But the big story of this aid budget is the return to indexation. Normally, governments give aid and other expenditure projections only for three years after the budget year, the so-called forward estimates. However, this year the government has decided to project aid out for a full decade to 2036-37, that is, for a decade starting the year after the forward estimates end.

In the government’s own words, it has “locked in” annual increases of 2.5%, the projected rate of inflation in 2026-27, all the way from 2026-27, the last year of the forward estimates, to more than a decade later, 2036-37.

Assuming that inflation stays at the projected 2025-26 level of 2.5%, this means that aid will stabilise, in today’s prices, at $4.7 billion. In some ways, this is a victory: it is, in today’s prices, about $600 million more than the Coalition was promising for 2025-26. But, then again, even that former Coalition government had promised a return to indexation over the forward estimates. Did anyone really think that Labor would keep cutting aid in real terms over the next five or ten years?

In any case, the government has gone further, portraying the decade-long indexation commitment not as a stabilisation but as a “long-term rebuild of Australia’s international development program”.

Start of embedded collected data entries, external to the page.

(* ===== verification/Bits.v ===== *)
(** * Bit operations, low level ([redis-stable/src/bitops.c])

    Counting and searching bits of a byte string with word-wide loops
    ([redisPopcount], [redisBitpos]), reading and writing integers of 1 to 64
    bits at any bit offset ([getUnsignedBitfield] and the others), and the
    overflow policies of [BITFIELD].

    The specifications speak of [bits_of s], the bits of a string with the most
    significant bit of the first byte at position 0.  Words are loaded from
    little-endian memory of 64-bit machines; an address matters only through
    its alignment.  A read outside the string is [None]. *)

From S2P Require Import Prelude Numbers.
From Stdlib Require Import ZifyBool.

Module Bits.

(** ** The bits of a string *)

Definition byte_bits (b : Z) : list bool :=
  map (fun i => Z.testbit b i) [7; 6; 5; 4; 3; 2; 1; 0].
Definition bits_of (s : list Z) : list bool := concat (map byte_bits s).
Definition count_true (l : list bool) : Z := zlen (filter (fun b => b = true) l).

(** ** redisPopcount *)

Definition B2 (n : Z) : list Z := [n; n + 1; n + 1; n + 2].
Definition B4 (n : Z) : list Z := B2 n ++ B2 (n + 1) ++ B2 (n + 1) ++ B2 (n + 2).
Definition B6 (n : Z) : list Z := B4 n ++ B4 (n + 1) ++ B4 (n + 1) ++ B4 (n + 2).
Definition bitsinbyte : list Z := B6 0 ++ B6 1 ++ B6 1 ++ B6 2.

(** The [n] low bits of [x] that are set; [popn 64] is [__builtin_popcountll]. *)
Fixpoint popn (n : nat) (x : Z) : Z :=
  match n with
  | O => 0
  | S n => x mod 2 + popn n (x / 2)
  end.

(** [while ((unsigned long)p & align && count)]; [addr] is the address of the
    block [m]. *)
Fixpoint popcount_align (fuel : nat) (addr align : Z) (m : list Z) (p count bits : Z)
    : option (Z * Z * Z) :=
  if (Z.land (addr + p) align =? 0) || (count =? 0) then Some (p, count, bits)
  else
    match fuel with
    | O => None
    | S fuel =>
      b ← rd m p;
      n ← rd bitsinbyte b;
      popcount_align fuel addr align m (p + 1) (count - 1) (bits + n)
    end.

It is hard to see the rationale behind this framing. Indexation will, by definition, prevent further aid cuts, but hardly constitutes a “rebuild”. A rebuild would mean a return towards an aid budget of a size when Labor last left office, not $4.7 but $6.5 billion. Rebuilding would also mean that we would lift our aid/GNI ratio. This was in excess of 0.3% when Labor was last in power. It has now fallen to 0.19%, and with indexation and economic growth continuing at its projected 2025-26 level (2.75%), Australia’s ODA/GNI ratio will fall to below 0.14% over the next decade.

This means that Australia is consigned to remain an aid minnow. As our Aid Tracker shows, Australia’s aid importance has declined sharply over the last decade. Since 1995, Australia has contributed, on average, 2.3% of global Official Development Assistance. Australia’s share exceeded 4% in 2012, the last year of aid scale-up, but is now at a new twenty-seven year low of 1.5%. Our ranking among OEDC donors has fallen from ninth highest in 1995 to 13th in 2013 to 27th (or fourth lowest) in 2022.

Australia’s global share and ranking have fallen so sharply because, whereas we have been cutting aid, most countries have been increasing it. Adjusting for inflation, Australia’s aid is about back where it was in 2008, more than a decade ago. Global aid is significantly up on that, by 85%, or almost double. Even if we take out the recent massive increases in aid for Ukraine and for in-country refugees, global aid is up by 48% or almost one half. In this environment, simply promising not to cut aid any more will do nothing to improve Australia’s global aid standing. Indeed, the budget projections put us on track to replace Greece as the OECD’s least generous donor. None of this is consistent with a global context in which the reduction of extreme poverty has virtually come to a halt for the first time in decades and “polycrises” loom.

Why Labor has decided to be so unambitious in relation to foreign aid is a question only it can answer. Many thought that, while it was starting slowly, it would become more adventurous, especially if it were to win a second term. Perhaps it will. But indexation is as much an undertaking not to increase aid beyond inflation as it is a promise not to cut. The Labor government could not have more clearly signalled its timidity on foreign aid than it did through yesterday’s budget.

Devpol’s Australian Aid Tracker has been updated with the new budget numbers.

This blog was corrected on 23 May 2023 to replace 2037-38 by 2036-37 as the last year of the ten-year indexation period beginning after the forward estimates.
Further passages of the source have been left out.